Later on, in September 2018, the patient started to experience some anorexia, fatigue, and progressive abdominal pain. Again, new imaging studies were completed. A technetium [Tc] 99 m bone scan demonstrated stability of disease in his bony metastases. However, his CT scan of the chest, abdomen, and pelvic region now unfortunately demonstrated progressive disease, specifically with new liver metastases. His PSA level at that time was 10.7, so not a lot of PSA for the amount of disease that he had in his scans. His hemoglobin level at the time was 10 [g/dL]. His ANC [absolute neutrophil count] was 3900, and his platelet count was normal, at 331,000. He had normal liver function tests including ALT [alanine transaminase], AST [aspartate transaminase]. His alkaline phosphatase and his bilirubin were also normal.
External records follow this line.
(* ===== verification/Instance.v ===== *)
(** Instances (internal/platform/instance): the table [instances], the directory of parked
    disks, every operation of the service and the migration of a disk between nodes.

    The other modules an instance needs are the interfaces of [Deps], [None] where the Go
    field may be nil.  The columns of list and map type, which the code stores as JSON, and
    the times, which it stores as RFC 3339 text, hold their values; the text of a time is
    [created_text], which the ORDER BY and the cursors of the code go by. *)
From stdpp Require Import base tactics numbers strings list gmap sorting.
From Stdlib Require Import ZArith Lia Sorted.
From S2P Require Import Prelude GoLang Effects Kernel Paging InstanceSpec.

(** * Data *)

(** The columns of an instance that no statement but the INSERT writes. *)
(* go: platform/instance/types.go:90-127 Instance *)
Record Fixed := MkFixed {
  fx_ProjectID : string; fx_Name : string; fx_Isolation : string; fx_Image : string; fx_ISO : string;
  fx_Kernel : string; fx_DiskGiB : Z; fx_FirewallID : string; fx_Command : list string;
  fx_NetworkID : string; fx_RestartPolicy : string; fx_Device : string; fx_Group : string;
  fx_Strict : bool; fx_NodeSelector : gmap string string; fx_EnvSealed : string;
  fx_SealKeyID : string; fx_EnvNames : list string; fx_FilesSealed : string;
  fx_FilePaths : list string; fx_ExtraNetworks : list string; fx_SSHKeys : list string;
  fx_CreatedAt : Z;
}.
(** [NodeID] is the empty text where the column is NULL; [ExitCode] is a nullable column. *)
(* go: platform/instance/types.go Instance *)
Record Instance := MkInstance {
  in_ID : string; in_Fixed : Fixed; in_VCPU : Z; in_MemoryMiB : Z; in_RestartCount : Z;
  in_Desired : string; in_Observed : string; in_ObservedMessage : string; in_ExitCode : option Z;
  in_Migrating : bool; in_DiskParked : bool; in_DiskFrom : string; in_NodeID : string;
  in_UpdatedAt : Z;
}.
(* go: platform/instance/types.go Footprint *)
Record Footprint := MkFootprint { fp_Instances : Z; fp_VCPU : Z; fp_MemoryMiB : Z }.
His LDH [lactate dehydrogenase count], however, was elevated—at 565.

At the time, the decision was for the patient to initiate docetaxel-based chemotherapy, and he was placed on the standard dosage of 75 mg/m2on a 21-day cycle. The patient completed 6 cycles of therapy with some of the expected adverse effects from therapy, including fatigue, alopecia, and some evidence of peripheral neuropathy. His scans at the completion of his 6 cycles of chemotherapy did demonstrate the presence of stability of disease, specifically RECIST-defined stable disease. He did have some decrease in tumor burden in his liver metastases. His hemoglobin level, at the time of completion of chemotherapy, was around 12.1, and his ANC and platelet levels were within normal limits.
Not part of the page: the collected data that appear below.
(** An UPDATE of the nodes that keeps a good table good. *)
Lemma node_good_update r db p f : node_inv db ->
  (forall n, n ∈ db_nodes db -> p n = true -> may_change r n (f n) /\ node_ok (f n)) ->
  good r db (MkNodeDB (map (fun n => if p n then f n else n) (db_nodes db)) (db_labels db) (db_devices db)).
Proof.
  intros Hinv Hf.
  assert (Hk : forall n, n ∈ db_nodes db -> let n' := if p n then f n else n in
    nd_ID n' = nd_ID n /\ nd_Name n' = nd_Name n /\ may_change r n n' /\ node_ok n').
  { intros n Hn. simpl. destruct (p n) eqn:Ep; [|split_and!; auto using node_change_refl; by apply Hinv].
    destruct (Hf n Hn Ep) as [[E] ?]. naive_solver. }
  apply good_nodes; [done| | | | |].
  - unfold unique_by. rewrite omap_total, map_map. pose proof (ni_id _ Hinv) as Hu. unfold unique_by in Hu. rewrite omap_total in Hu.
    erewrite map_ext_in; [exact Hu|]. intros n Hn%list_elem_of_In. by apply Hk.
  - unfold unique_by. rewrite omap_total, map_map. pose proof (ni_name _ Hinv) as Hu. unfold unique_by in Hu. rewrite omap_total in Hu.
    erewrite map_ext_in; [exact Hu|]. intros n Hn%list_elem_of_In. by apply Hk.
  - intros n (m & -> & Hm)%list_elem_of_fmap. by apply Hk.
  - intros n (m & -> & Hm)%list_elem_of_fmap. left. exists m. split; [done|]. by apply Hk.
  - intros m Hm. eexists. split; [apply list_elem_of_fmap; by exists m|]. by apply Hk.
Qed.

Lemma good_devices r db rows : node_inv db -> unique_devices rows -> ledger r (db_devices db) rows ->
  good r db (MkNodeDB (db_nodes db) (db_labels db) rows).
Proof. intros [] **. split; [by constructor|]. constructor; simpl; eauto using node_change_refl. Qed.

Section rules.
Context {S : Type} `{!Has NodeDB S} (env : Env).
Abbreviation st w := (part (T:=NodeDB) w).
Implicit Types (w : World S).

Lemma wp_nodes what r q (Q : outcome unit -> World S -> Prop) w : node_inv (st w) ->
  good r (st w) (MkNodeDB (snd (q (db_nodes (st w)))) (db_labels (st w)) (db_devices (st w))) ->
  (forall o w', good r (st w) (st w') -> Q o w') -> wp env (on_nodes what q) Q w.
Proof.
  intros Hinv Hg HQ. apply wp_write; intros w' Hw'; apply HQ; rewrite Hw'; [by apply node_good_refl|].
  by destruct (q _).
Qed.

Lemma wp_devices {A} what r (q : list Device -> outcome A * list Device) (Q : outcome A -> World S -> Prop) w :
  good r (st w) (MkNodeDB (db_nodes (st w)) (db_labels (st w)) (snd (q (db_devices (st w))))) -> node_inv (st w) ->
  (forall o w', good r (st w) (st w') ->
    (o = Err (io_error what) /\ st w' = st w) \/
    (o = fst (q (db_devices (st w))) /\ db_devices (st w') = snd (q (db_devices (st w)))) -> Q o w') ->
  wp env (on_devices what q) Q w.
Proof.
  intros Hg Hinv HQ. apply wp_write; intros w' Hw'.
  - apply HQ; rewrite Hw'; [by apply node_good_refl|auto].
  - destruct (q _) as [a rows] eqn:E. simpl in *. apply HQ; rewrite Hw'; [done|auto].
Qed.

Lemma get_rule id (Q : outcome Node -> World S -> Prop) w :
  (forall o w', st w' = st w -> match o with Ok n => nd_ID n = id | Err _ => True end -> Q o w') ->
  wp env (get id) Q w.
Proof.
  intros HQ. unfold get. apply wp_bind, wp_mapped, wp_read. intros r Hr. change (st (tick w)) with (st w) in *.
  destruct r as [n|e]; simpl; [|by apply HQ].
  apply wp_bind, wp_mapped, wp_read. intros r _. destruct r; simpl; [rewrite wp_ret|]; apply HQ; try done. simpl.
  destruct Hr as [?|Hr]; [done|]. symmetry in Hr. apply select_one_ok in Hr as [_ E]. unfold node_id in E. by breflect.
Qed.

Lemma get_good id r db w : good r db (st w) -> wp env (get id) (fun _ w' => good r db (st w')) w.
Proof. intros Hg. apply get_rule. by intros o w' -> _. Qed.

(** A request that finds its node and sets its flags. *)
Lemma flags_rule r id schedulable draining w : node_inv (st w) ->
  (forall n, n ∈ db_nodes (st w) -> nd_ID n = id -> may_change r n (with_flags schedulable draining n)) ->
  wp env (let! found := get id in translated (setSchedulable (nd_ID found) schedulable draining) ;;; get (nd_ID found))
    (fun _ w' => good r (st w) (st w')) w.
Proof.
  intros Hinv Hm. apply wp_bind, get_rule. intros [found|] w1 Hw1 Hid; rewrite <- Hw1 in *; [|by apply node_good_refl].
  apply wp_bind, wp_mapped, (wp_nodes _ r); [done| |].
  - rewrite update_where_rows. apply node_good_update; [done|]. intros n Hn Hp. unfold node_id in Hp. breflect.
    split; [apply Hm; congruence|exact (ni_ok _ Hinv n Hn)].
  - intros o w' Hg. destruct o; simpl; [|done]. by apply get_good.
Qed.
Transcript edited for clarity.


Case: Met HSPCa Progressing to mCRPC

June 2016

H&P

  • A 64-year old gentleman referred to a medical oncologist with lower back pain
  • Initial work-up included:
    • PSA of 79.5 ng/ml
    • WBS showing 3 bone metastasis — 1 Right pelvic area and 2 in lumbar spine
    • CT Chest/Abdomen and Pelvis showed no pelvic lymph nodes and no evidence of visceral disease
    • TRUS/Bx revealed adenocarcinoma of the prostate gland with a Gleason score of 9 [5+4]
  • PMH: HTN, Hyperlipidemia - both controlled on oral medications and a family history of colon cancer
  • His KPS is 90% and the remaining of his blood work is unremarkable

Pt was started on ADT with LHRH agonist-based therapy and abiraterone + prednisone. He also was placed on monthly zoledronic acid.
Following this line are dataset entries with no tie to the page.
Definition is_failed (m : Member) : bool := String.eqb (mb_State m) StateFailed.
Definition living (s : Service) : list Member := List.filter (fun m => negb (is_empty (mb_State m))) (sv_Members s).
(** The members beyond the count, those of older revisions first. *)
Definition surplus (s : Service) : list Member :=
  rev (drop (Z.to_nat (sv_Replicas s)) (partition (living s) (sv_Revision s) false)).
Definition deleted (calls : list call) : list (string * string) :=
  omap (fun c => match c with Deleted p i _ => Some (p, i) | _ => None end) calls.
Definition gone (calls : list call) : list call :=
  List.filter (fun c => match c with Deleted _ _ (Ok _) => true | _ => false end) calls.
Definition created (calls : list call) : list Workload :=
  omap (fun c => match c with Created wl _ => Some wl | _ => None end) calls.

(** What a pass over a service that is not over its count may do away with: a failed replica
    while it is not given up on, or one of an older revision while the count is met. *)
Definition expendable (s : Service) (m : Member) : Prop :=
  is_failed m = true /\ sv_Reaped s < MaxReapAttempts \/
  mb_Revision m <> sv_Revision s /\ len (living s) = sv_Replicas s.
(** A replica is made from the template in force. *)
Definition from_template (s : Service) (wl : Workload) : Prop :=
  wl_ProjectID wl = sv_ProjectID s /\ wl_Template wl = sv_Template s /\
  exists suffix, wl_Name wl = sv_Name s +:+ "-" +:+ suffix.

Record lawful (s : Service) (calls : list call) : Prop := {
  lw_surplus : sv_Replicas s < len (living s) ->
    created calls = [] /\ deleted calls = map (fun m => (sv_ProjectID s, mb_InstanceID m)) (surplus s);
  lw_deleted p i : len (living s) <= sv_Replicas s -> (p, i) ∈ deleted calls ->
    p = sv_ProjectID s /\ exists m, m ∈ living s /\ mb_InstanceID m = i /\ expendable s m;
  lw_pace : len (living s) <= sv_Replicas s -> len (deleted calls) <= 2;
  lw_created : Forall (from_template s) (created calls);
  lw_count : len (living s) <= sv_Replicas s ->
    len (created calls) <= MaxCreatePerPass /\
    len (living s) - len (gone calls) + len (created calls) <= sv_Replicas s;
  lw_given_up : len (living s) <= sv_Replicas s -> MaxReapAttempts <= sv_Reaped s ->
    existsb is_failed (living s) = true -> calls = [];
}.

Section pass.
Context {S : Type} `{!Has SvcDB S, !Has (list call) S, !Apart SvcDB (list call) S}.
Context (deps : Deps S) (W : Workloads S) (HW : Logged W) (Hring : forall ring, d_sealing deps = Some ring -> QuietRing ring).
Context (env : Env).
Abbreviation calls w := (part (T:=list call) w).
Implicit Types (w : World S) (s : Service).

Lemma name_rule name (Q : outcome string -> World S -> Prop) w :
  (forall suffix w', calls w' = calls w -> Q (Ok (name +:+ "-" +:+ suffix)) w') -> wp env (replicaName name) Q w.
Proof.
  intros HQ. unfold replicaName, ids_New. apply wp_bind, wp_bind. rewrite wp_rand, !wp_ret. by apply HQ.
Qed.

Lemma silent_ring {A} (e : error) (open : Keyring S -> M S A) :
  (forall ring, QuietRing ring -> leaves (list call) (open ring)) -> leaves (list call) (with_ring deps e open).
Proof. intros Ho. unfold with_ring. destruct (d_sealing deps) as [ring|] eqn:E; auto with leaves. Qed.

Lemma silent_openEnv blob key : leaves (list call) (openEnv deps blob key).
Proof. unfold openEnv. case_match; auto with leaves. apply leaves_mapped, silent_ring. by intros ring [He _]. Qed.

Lemma silent_openFiles blob key : leaves (list call) (openFiles deps blob key).
Proof. unfold openFiles. case_match; auto with leaves. apply leaves_mapped, silent_ring. by intros ring [_ Hf]. Qed.

(** It makes no call, and whatever fails in it is only logged. *)
Definition hushed (m : M S unit) : Prop := forall (Q : outcome unit -> World S -> Prop) w,
  (forall w', calls w' = calls w -> Q (Ok tt) w') -> wp env m Q w.

Lemma hushed_note s kind subject message sev : hushed (note deps s kind subject message sev).
Proof. intros Q w HQ. unfold note. case_match; by apply HQ. Qed.

Lemma hushed_quietly {A} (m : M S A) : leaves (list call) m -> hushed (quietly m).
Proof.
  intros Hm Q w HQ. unfold quietly. apply wp_bind, wp_attempt, wp_leaves; [done|]. intros r w' Hw'.
  rewrite wp_ret. by apply HQ.
Qed.

Lemma hushed_block s reason : hushed (block deps s reason).
Proof.
  intros Q w HQ. unfold block. case_match; [by apply HQ|]. apply wp_bind. rewrite wp_now.
  apply wp_bind, hushed_quietly; [apply leaves_sql|]. intros w1 Hw1. apply hushed_note. intros w2 Hw2.
  apply HQ. by rewrite Hw2, Hw1.
Qed.

Lemma hushed_clear s : hushed (clearBlocked s).
Proof.
  intros Q w HQ. unfold clearBlocked. case_match; [by apply HQ|]. apply wp_bind. rewrite wp_now.
  apply hushed_quietly; [apply leaves_sql|]. intros w1 Hw1. by apply HQ.
Qed.

Lemma hushed_settle s present : hushed (settle s present).
Proof.
  intros Q w HQ. unfold settle. apply wp_bind, hushed_clear. intros w1 Hw1. case_match; [by apply HQ|].
  apply hushed_quietly; [apply leaves_sql|]. intros w2 Hw2. apply HQ. by rewrite Hw2, Hw1.
Qed.

(** The members of the service that still are. *)
Lemma living_rule s (Q : outcome (list Member) -> World S -> Prop) w :
  (forall r w', calls w' = calls w -> match r with Ok present => present = living s | Err _ => True end -> Q r w') ->
  wp env (livingMembers deps s) Q w.
Proof.
  intros HQ. unfold livingMembers. eapply wp_mono; [|eapply (wp_foldM_done _ (fun done present w' =>
    present = List.filter (fun m => negb (is_empty (mb_State m))) done /\ calls w' = calls w)
    (fun _ w' => calls w' = calls w))]; [|intros done m rest present w1 Hms [-> Hw1]|done].
  - intros [present|e] w' H; apply HQ; naive_solver.
  - rewrite List.filter_app. simpl. destruct (negb _) eqn:En; [rewrite wp_ret; by rewrite Hw1|]. rewrite app_nil_r.
    apply wp_bind, wp_leaves; [apply leaves_sql|]. intros [[]|] w2 Hw2; [|congruence].
    apply wp_bind, hushed_note. intros w3 Hw3. rewrite wp_ret. split; [done|congruence].
Qed.

Lemma drop_rule s m (Q : outcome bool -> World S -> Prop) w :
  (forall b o w', calls w' = calls w ++ [Deleted (sv_ProjectID s) (mb_InstanceID m) o] ->
     (b = true -> o = Ok tt) -> Q (Ok b) w') ->
  wp env (drop_member W s m) Q w.
Proof.
  intros HQ. unfold drop_member. apply wp_bind, wp_attempt.
  eapply (wp_logs _ _ _ _ _ (lg_delete HW (sv_ProjectID s) (mb_InstanceID m))). intros r w1 _ Hw1.
  destruct r as [[]|e]; [|rewrite wp_ret; by eapply HQ].
  apply wp_bind, wp_attempt, wp_leaves; [apply leaves_sql|]. intros r w2 Hw2. rewrite wp_ret.
  eapply HQ; [by rewrite Hw2|done].
Qed.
  • During therapy minimal AEs that included G1 fatigue, hot flashes and muscle aches
  • Nadir PSA at 6 months was 0.9 ng/mL

August 2017

  • Despite a Testosterone level < 50 ng/dL, patients PSA began to rise
    • PSA August 1.56 ng/mL
    • PSA November 4.4 ng/mL
    • Patient remain completely asymptomatic

February 2018

  • Patient is complaining of new back pain (L spine radiating to right hip area) for which he takes over the counter NSAIDs
  • PSA now is 6.5ng/mL
  • Repeat WBS and CT C/A/P demonstrated 2 new lesions in L spine. No epidural disease or fractures and no evidence of visceral disease.
  • Patient is diagnosed as minimally symptomatic Metastatic castration-resistant and abiraterone + prednisone was discontinued.
  • Radium 223 therapy was initiated — 6 cycles were completed with improvement of bone pain and minimal AEs that included G1 fatigue and G1 anemia.
    • PSA during therapy ranged from 6.5 to 8.9ng/mL

September 2018

  • Patient now is experiencing anorexia, fatigue and progressive abdominal pain
  • WBS showed stable disease however CT C/A/P now showed progressive liver metastases
  • PSA is now 10.7 ng/ml
  • Hemoglobin is 10 g/dL, ANC is 3900 and Platelets are 331,000
  • Normal Liver function tests (ALT/AST, Alk Phos, TBili) and LDH of 565

Patients is started on Docetaxel-based chemotherapy (75mg/m2 on 21-day cycles)

Patient completes 6 cycles of therapy with expected AEs including G1 fatigue, G1 alopecia and G1 peripheral neuropathy. His scans at the completion of chemotherapy showed SD with tumor burden reduction in liver lesions and SD in bones. His Hemoglobin level at the completion of chemotherapy is 12.1 g/dL and his ANC and platelets are also within normal limits.